2022年7月21日木曜日

人面装飾付深鉢形土器(甲府市後呂遺跡) 観察記録3Dモデル(動物文塗色)

 Human face decoration pottery (Ushiro Site,Kofu City) Observation record 3D model (Animal pattern coloring)

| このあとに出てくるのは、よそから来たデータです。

(** * Moodle-Stalker: notification polling, deduplication and dispatch

    A shallow embedding of
      - src/moodle/moodle_notification_handler.py (MoodleNotificationHandler)
      - src/notification/notification_sender.py   (NotificationSender)
      - src/filters/converter.py                  (clean_converted_text)
    and the properties of the polling / cursor / dispatch core.

    Python objects are records of their attributes, dictionaries are finite
    maps, and every method is a computation in a small monad that threads the
    receiver object, collects the observable events (log records, sleeps,
    calls to the remote collaborators) in chronological order and ends by
    returning, by raising, or by running out of fuel (the two polling loops
    are [while True]). *)

From Stdlib Require Import ZArith String List Ascii Lia DecimalString Sorted.
From stdpp Require Import gmap strings list.

Open Scope Z_scope.
Open Scope string_scope.
Open Scope list_scope.

(** ** Python values *)

(** The JSON scalars that occur as values of a notification or user record. *)
Inductive pyval :=
| PNone
| PInt (n : Z)
| PStr (s : string).

#[global] Instance pyval_eq_dec : EqDecision pyval.
Proof. solve_decision. Defined.

(** A Python [dict] with string keys. *)
Abbreviation dict := (gmap string pyval).

(** A member of the list [notifications] when the answer of the service does
    not keep to its schema: a JSON object, or a JSON value of another type
    (null, a number, a string, a Boolean, an array), given by its text and
    its truth value. *)
Inductive pyobj :=
| Object (d : dict)
| Other (text : string) (truth : bool).

(** Exceptions (all of them subclasses of [Exception]). [RemoteError] stands
    for whatever a remote collaborator raises. *)
Inductive py_exn :=
| TypeError (msg : string)
| KeyError (key : string)
| ValueError (msg : string)
| AttributeError (name : string)
| RemoteError (msg : string).

#[global] Instance py_exn_eq_dec : EqDecision py_exn.
Proof. solve_decision. Defined.

(** [bool(d)] for a dict, [bool(l)] for a list, [bool(s)] for a str. *)
Definition dict_truthy (d : dict) : bool := negb (bool_decide (d = ∅)).

Definition str_truthy (s : string) : bool :=
  match s with EmptyString => false | _ => true end.

(** [d.get(k)]: the value, or [None] when the key is missing. *)
Definition dict_get (d : dict) (k : string) : pyval :=
  match d !! k with Some v => v | None => PNone end.

(** [a > b]. Integers compare numerically, strings lexicographically by code
    point; every other pairing raises [TypeError]. *)
Definition py_gt (a b : pyval) : py_exn + bool :=
  match a, b with
  | PInt x, PInt y => inr (Z.ltb y x)
  | PStr x, PStr y => inr (String.ltb y x)
  | _, _ => inl (TypeError "'>' not supported between instances")
  end.

(** [str(n)] for an int. *)
Definition py_str_of_int (n : Z) : string := NilZero.string_of_int (Z.to_int n).

(** ** Observable events *)

Inductive level := DEBUG | INFO | WARNING | ERROR.

(** One constructor per logging call of the two modules; the arguments are
    the values interpolated into the message. *)
Inductive log_msg :=
| InitializationFailed (e : py_exn)      (* "Initialization failed: {e}" *)
| LoginFailed (e : py_exn)               (* "Failed to log in to Moodle: {e}" *)
| FetchingNotifications                  (* "Fetching notifications from Moodle." *)
| LatestFetched (n : dict)               (* "Latest notification fetched: {n}" *)
| LatestFetchedText (text : string)      (* the same, for an [n] that is no object *)
| NoNotificationsFound                   (* "No notifications found." *)
| FetchFailed (e : py_exn)               (* "Failed to fetch Moodle notifications: {e}" *)
| RetryingIn (delay : Z)                 (* "Retrying in {retry_delay} seconds..." *)
| NoIdField                              (* "Notification does not contain an 'id' field." *)
| FirstNotification (id : pyval)         (* "First notification fetched: ID {id}" *)
| NewNotification (id : pyval)           (* "New notification found: ID {id}" *)
| NoNewNotifications (id last : pyval)   (* "No new notifications. Current ID: .., Last ID: .." *)
| NoNotificationsFetched                 (* "No notifications fetched." *)
| NewestFailed (e : py_exn)              (* "Failed to fetch the newest Moodle notification: {e}" *)
| FetchingUser (uid : Z)                 (* "Fetching user with ID {uid} from Moodle." *)
| UserFetched (u : dict)                 (* "User data fetched: {u}" *)
| NoUserFound (uid : Z)                  (* "No user found with ID {uid}." *)
| UserFetchFailed (uid : Z) (e : py_exn) (* "Failed to fetch user {uid} from Moodle: {e}" *)
| SendingPushbullet                      (* "Sending notification to Pushbullet" *)
| SendingDiscord                         (* "Sending notification to Discord" *)
| NoServiceSelected                      (* "No notification service selected" *)
| SendFailed                             (* "Failed to send notification" *)
| Handled (e : py_exn).                  (* the record written by handle_exceptions *)

Inductive event :=
| Log (lvl : level) (msg : log_msg)
| Sleep (seconds : Z)
| MoodleLogin (username password : string)
| GetUserId
| GetPopupNotifications (uid : Z)
| GetUsersByField (field value : string)
| PushbulletSend (key : pyval) (subject summary : string)
| DiscordSend (subject text summary : string) (fullname picture_url : pyval).
(** * Tetris engine: grid, tetrimino collision and the per-frame update

    A shallow embedding of [src/settings.py], [src/tetrimino.py],
    [src/game_logic.py], [src/input_handler.py], [src/highscore_manager.py]
    and of [render] of [src/display.py].  Python integers are [Z]; Python
    lists are [list] with Python's indexing (negative indices count from
    the end, anything else out of range raises [IndexError]); methods that
    mutate [self] take the object and return the mutated object next to
    their result; the sounds a method plays and the calls [render] makes on
    the screen are returned as a log. *)

From Stdlib Require Import ZArith List String Bool Lia DecimalString.
Import ListNotations.
Local Open Scope Z_scope.

(** ** Python values and exceptions *)

Inductive exn : Type :=
| IndexError
| AttributeError
| ZeroDivisionError.

Inductive result (A : Type) : Type :=
| Ok (a : A)
| Raise (e : exn).
Arguments Ok {A} a.
Arguments Raise {A} e.

Module Py.

Definition len {A : Type} (l : list A) : Z := Z.of_nat (List.length l).

(** [l[i]]: a negative [i] counts from the end. *)
Definition index {A : Type} (l : list A) (i : Z) : option nat :=
  if (0 <=? i) && (i <? len l) then Some (Z.to_nat i)
  else if (- len l <=? i) && (i <? 0) then Some (Z.to_nat (len l + i))
  else None.

Definition getitem {A : Type} (l : list A) (i : Z) : result A :=
  match index l i with
  | Some k =>
      match nth_error l k with
      | Some x => Ok x
      | None => Raise IndexError
      end
  | None => Raise IndexError
  end.

Fixpoint replace {A : Type} (l : list A) (k : nat) (x : A) : list A :=
  match l, k with
  | [], _ => []
  | _ :: tl, O => x :: tl
  | y :: tl, S k' => y :: replace tl k' x
  end.

(** [l[i] = x] *)
Definition setitem {A : Type} (l : list A) (i : Z) (x : A) : result (list A) :=
  match index l i with
  | Some k => Ok (replace l k x)
  | None => Raise IndexError
  end.

(** Truth value of an [int]. *)
Definition truthy (v : Z) : bool := negb (v =? 0).

(** [x in l] for a list of [int]. *)
Definition contains (x : Z) (l : list Z) : bool := existsb (Z.eqb x) l.

End Py.

(** ** settings.py *)

Module settings.

Definition SCREEN_WIDTH : Z := 400.
Definition SCREEN_HEIGHT : Z := 800.
Definition CELL_SIZE : Z := 40.

Definition Color : Type := (Z * Z * Z)%type.
Definition CYAN : Color := (0, 255, 255).
Definition YELLOW : Color := (255, 255, 0).
Definition MAGENTA : Color := (255, 0, 255).
Definition GREEN : Color := (0, 255, 0).
Definition RED : Color := (255, 0, 0).
Definition BLUE : Color := (0, 0, 255).
Definition ORANGE : Color := (255, 165, 0).

Definition GRID_WIDTH : Z := SCREEN_WIDTH / CELL_SIZE.
Definition GRID_HEIGHT : Z := SCREEN_HEIGHT / CELL_SIZE.
Definition LEVEL_CHANGE_LINES : Z := 10.
Definition LEVEL_SPEED_INCREMENT : Z := 10.

Definition MUTE : bool := false.
Definition BREAK_LINE_SOUND : string := "assets/sounds/line_break.mp3".
Definition GAME_OVER_SOUND : string := "assets/sounds/game_over.mp3".
Definition ROTATE_SOUND : string := "assets/sounds/rotate_block.mp3".

(** The keys of the [TETRIMINOS] dictionary. *)
Inductive Key : Type := I | O | T | S | Z' | J | L.  (* ['Z'] is written [Z'] *)

Definition keys : list Key := [I; O; T; S; Z'; J; L].

Definition Matrix : Type := list (list Z).

Record Entry : Type := { rotations : list (Matrix * Color); color : Color }.

Definition TETRIMINOS (k : Key) : Entry :=
  match k with
  | I => {| rotations := [([[1]; [1]; [1]; [1]], CYAN);
                          ([[1; 1; 1; 1]], CYAN)];
            color := CYAN |}
  | O => {| rotations := [([[2; 2]; [2; 2]], YELLOW)];
            color := YELLOW |}
  | T => {| rotations := [([[0; 3; 0]; [3; 3; 3]], MAGENTA);
                          ([[3; 0]; [3; 3]; [3; 0]], MAGENTA);
                          ([[3; 3; 3]; [0; 3; 0]], MAGENTA);
                          ([[0; 3]; [3; 3]; [0; 3]], MAGENTA)];
            color := MAGENTA |}
  | S => {| rotations := [([[0; 4; 4]; [4; 4; 0]], GREEN);
                          ([[4; 0]; [4; 4]; [0; 4]], GREEN)];
            color := GREEN |}
  | Z' => {| rotations := [([[5; 5; 0]; [0; 5; 5]], RED);
                           ([[0; 5]; [5; 5]; [5; 0]], RED)];
             color := RED |}
  | J => {| rotations := [([[6; 0; 0]; [6; 6; 6]], BLUE);
                          ([[6; 6]; [6; 0]; [6; 0]], BLUE);
                          ([[6; 6; 6]; [0; 0; 6]], BLUE);
                          ([[0; 6]; [0; 6]; [6; 6]], BLUE)];
            color := BLUE |}
  | L => {| rotations := [([[0; 0; 7]; [7; 7; 7]], ORANGE);
                          ([[7; 0]; [7; 0]; [7; 7]], ORANGE);
                          ([[7; 7; 7]; [7; 0; 0]], ORANGE);
                          ([[7; 7]; [0; 7]; [0; 7]], ORANGE)];
            color := ORANGE |}
  end.

Definition FPS : Z := 60.
Definition BLACK : Color := (0, 0, 0).
Definition WHITE : Color := (255, 255, 255).
Definition GREY : Color := (192, 192, 192).

Definition COLORS : list Color :=
  [ CYAN;    (* I *)
    BLUE;    (* J *)
    ORANGE;  (* L *)
    YELLOW;  (* O *)
    GREEN;   (* S *)
    RED;     (* Z *)
    MAGENTA  (* T *) ].

End settings.

(** A [pygame.mixer.Sound], named by the asset it was loaded from.  An
    attribute that holds a sound is [None] when the game is muted. *)
Inductive Sound : Type := SoundFile (path : string).

Definition Grid : Type := list (list Z).

(** ** tetrimino.py *)

Module Tetrimino.

(** The attribute [grid] of a piece is a reference to the list owned by
    the engine ([GameLogic.new_tetrimino] passes [self.grid]); the
    methods below receive the referenced list as [g].  The engine
    rebinds its own [grid] in [clear_lines] only, and replaces the piece
    by a new one, built on the new list, before it asks the piece again:
    whenever a method of the piece runs, the list it reads is the engine's.
    [rotations] and [color] are looked up from [shape]; the attribute
    [rotate_sound] is stored and never read. *)
Record t : Type := {
  shape : settings.Key;
  rotation : Z;
  position : Z * Z
}.

Definition rotations (self : t) : list (settings.Matrix * settings.Color) :=
  settings.rotations (settings.TETRIMINOS (shape self)).

Definition color (self : t) : settings.Color :=
  settings.color (settings.TETRIMINOS (shape self)).

Definition __init__ (shape : settings.Key) : t :=
  {| shape := shape; rotation := 0; position := (0, 4) |}.

Definition set_rotation (self : t) (r : Z) : t :=
  {| shape := shape self; rotation := r; position := position self |}.

Definition set_position (self : t) (p : Z * Z) : t :=
  {| shape := shape self; rotation := rotation self; position := p |}.

(** The test that guards [return False]:
    [r >= len(self.grid) or c < 0 or c >= len(self.grid[0]) or self.grid[r][c]],
    evaluated left to right. *)
Definition blocked (g : Grid) (r c : Z) : result bool :=
  if r >=? Py.len g then Ok true
  else if c <? 0 then Ok true
  else
    match Py.getitem g 0 with
    | Raise e => Raise e
    | Ok first =>
        if c >=? Py.len first then Ok true
        else
          match Py.getitem g r with
          | Raise e => Raise e
          | Ok line =>
              match Py.getitem line c with
              | Raise e => Raise e
              | Ok v => Ok (Py.truthy v)
              end
          end
    end.

(** The inner loop [for j, cell in enumerate(line)], from index [j] on:
    [Ok false] when [return False] was reached, [Ok true] when the loop
    ran to its end. *)
Fixpoint fit_cells (g : Grid) (row col i j : Z) (line : list Z) : result bool :=
  match line with
  | [] => Ok true
  | cell :: rest =>
      if cell >? 0 then
        match blocked g (row + i) (col + j) with
        | Raise e => Raise e
        | Ok true => Ok false
        | Ok false => fit_cells g row col i (j + 1) rest
        end
      else fit_cells g row col i (j + 1) rest
  end.

(** The outer loop [for i, line in enumerate(shape)], from index [i] on. *)
Fixpoint fit_lines (g : Grid) (row col i : Z) (shape : settings.Matrix) : result bool :=
  match shape with
  | [] => Ok true
  | line :: rest =>
      match fit_cells g row col i 0 line with
      | Raise e => Raise e
      | Ok false => Ok false
      | Ok true => fit_lines g row col (i + 1) rest
      end
  end.

Definition can_fit (g : Grid) (self : t) (row col : Z) (rotation : option Z) : result bool :=
  let rotation := match rotation with None => Tetrimino.rotation self | Some r => r end in
  match Py.getitem (rotations self) rotation with
  | Raise e => Raise e
  | Ok entry => fit_lines g row col 0 (fst entry)
  end.

(** [if rotate_sound: rotate_sound.play()] *)
Definition play_if_present (sound : option Sound) : list Sound :=
  match sound with
  | Some s => [s]
  | None => []
  end.

(** Returns the method's value, the piece after the call and the sounds
    played. *)
Definition rotate (g : Grid) (self : t)
    (current_time last_rotation_time rotation_delay : Z)
    (rotate_sound : option Sound) : result Z * t * list Sound :=
  if current_time - last_rotation_time >? rotation_delay then
    if Py.len (rotations self) =? 0 then (Raise ZeroDivisionError, self, [])
    else
      let next_rotation := (rotation self + 1) mod Py.len (rotations self) in
      match can_fit g self (fst (position self)) (snd (position self)) (Some next_rotation) with
      | Raise e => (Raise e, self, [])
      | Ok true =>
          (Ok current_time, set_rotation self next_rotation, play_if_present rotate_sound)
      | Ok false => (Ok last_rotation_time, self, [])
      end
  else (Ok last_rotation_time, self, []).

I observed the frog's hands, hind legs, torso, and snake pattern. The human face of the hanging eye may correspond to the anthropomorphic snake, and the human face of the drooping eye may correspond to the anthropomorphic frog. I think it has nothing to do with childbirth.


カエルの手、後足、胴、ヘビ文が観察できます。つり目の人面はヘビの擬人化に、垂れ目の人面はカエルの擬人化に対応するのかもしれません。出産とは無関係と考えます。

1 人面装飾付深鉢形土器(甲府市後呂遺跡) 観察記録3Dモデル(動物文塗色)

人面装飾付深鉢形土器(甲府市後呂遺跡) 観察記録3Dモデル(動物文塗色)

縄文時代中期中葉

展示説明:「通常は正対する位置の把手に人面装飾がなされますが、この例は並びあっています。これらは、片方が吊りあがった目をしており「怒り」、片方は垂れ目で「笑い」などと、表情が異なる点が注目されています。出産の苦しみと子を抱く喜びを込めたのかもしれないとされ、普段は甲府市北口の藤村記念館に展示され、日本遺産「星降る中部高地の縄文世界」における御朱印のモチーフとなっています。」

撮影月日:2022.06.01


展示の様子

「怒り」とされるつり上がった目

「笑い」とされる垂れ目

ガラスショーケース越し撮影

3Dモデル写真測量ソフト 3DF Zephyr で生成 v6.507 processing 208 images

Human face decoration pottery (Ushiro Site,Kofu City) Observation record 3D model (Animal pattern coloring)

Mid-Middle Jomon period

Location: Yamanashi Prefectural Archaeological Museum Reiwa 4th Spring Exhibition “Jomon people who draw their hearts-The world of pottery with human face and clay figurines-“

Shooting date: 2022.06.01

Shooting through a glass showcase

Generated with 3D model photogrammetry software 3DF Zephyr v6.507 processing 208 image


3Dモデルの動画

2 GigaMesh Software Frameworkによる展開と文様解釈


GigaMesh Software Frameworkによる展開と文様解釈

3 メモ

・カエルの手、後足、胴、ヘビ文が観察できます。

・2つの人面はカエルあるいはヘビの胴部に位置すると考えることができ、カエルあるいはヘビの擬人化が図られていると想定できます。

・人面は出産とは無関係であると考えます。

・2つの人面が2つの別表情を表現しているように、確かに感じることができます。

・つり目の人面はヘビの擬人化に、垂れ目の人面はカエルの擬人化に対応するのかもしれません。

4 メモ追記(2022.07.22)

・『もし、つり目がヘビの擬人化、垂れ目がカエルの擬人化とするならば、縄文人女性(土器の作り手)の次の意識が物的に証明されたことになり、面白いと思います。「ヘビは怖い、恐ろしい、カエルは可愛いい。」』と考え、鬼の首を取ったように楽しくなりました。しかし、この考えはどうも間違いのようです。というのはこの土器の発掘調査報告書実測図をみるとつり目人面の上の把手の最上位のヘビ文がなんと「創作」だからです。専門家に一杯食わされました。このような「創作」が考古学世界にまかり通っているとは知りませんでした。二つの人面はカエル文の擬人化のように判断できるようです。展示では見えない同じ部分には渦巻(ヘビ文)があります。この土器にはヘビ2体と擬人化されたカエル2体が描かれているようです。詳しくは別記事で検討します。

・人の出産では産道から顔が出てくることは無く、必ず頭から出てきます。そういう縄文人が必ず注意深く観察した出産情景という点からも、人面は出産とは無関係で、動物の擬人化という仮説支持が合理的です。

・3Dモデルに色塗りする中で、この3Dモデルの質が大変低いことを再確認させられました。この3Dモデルはもともとこの土器専用に撮影した写真から作ったものではなく、隣土器の撮影写真を使って副産物的に作成した3Dモデルです。この3Dモデルを時間をかけて調整して質を向上させることはある程度可能とは思います。しかしそれも限界があります。この土器から自分にとって有用な情報を汲み取るという本来目的を達成するための時間配分を考えると、3Dモデル質低さを少しだけ向上させるために多大な時間を消費するよりは、土器の意味・意義を考えるために貴重な時間を消費すべきことであると判断しました。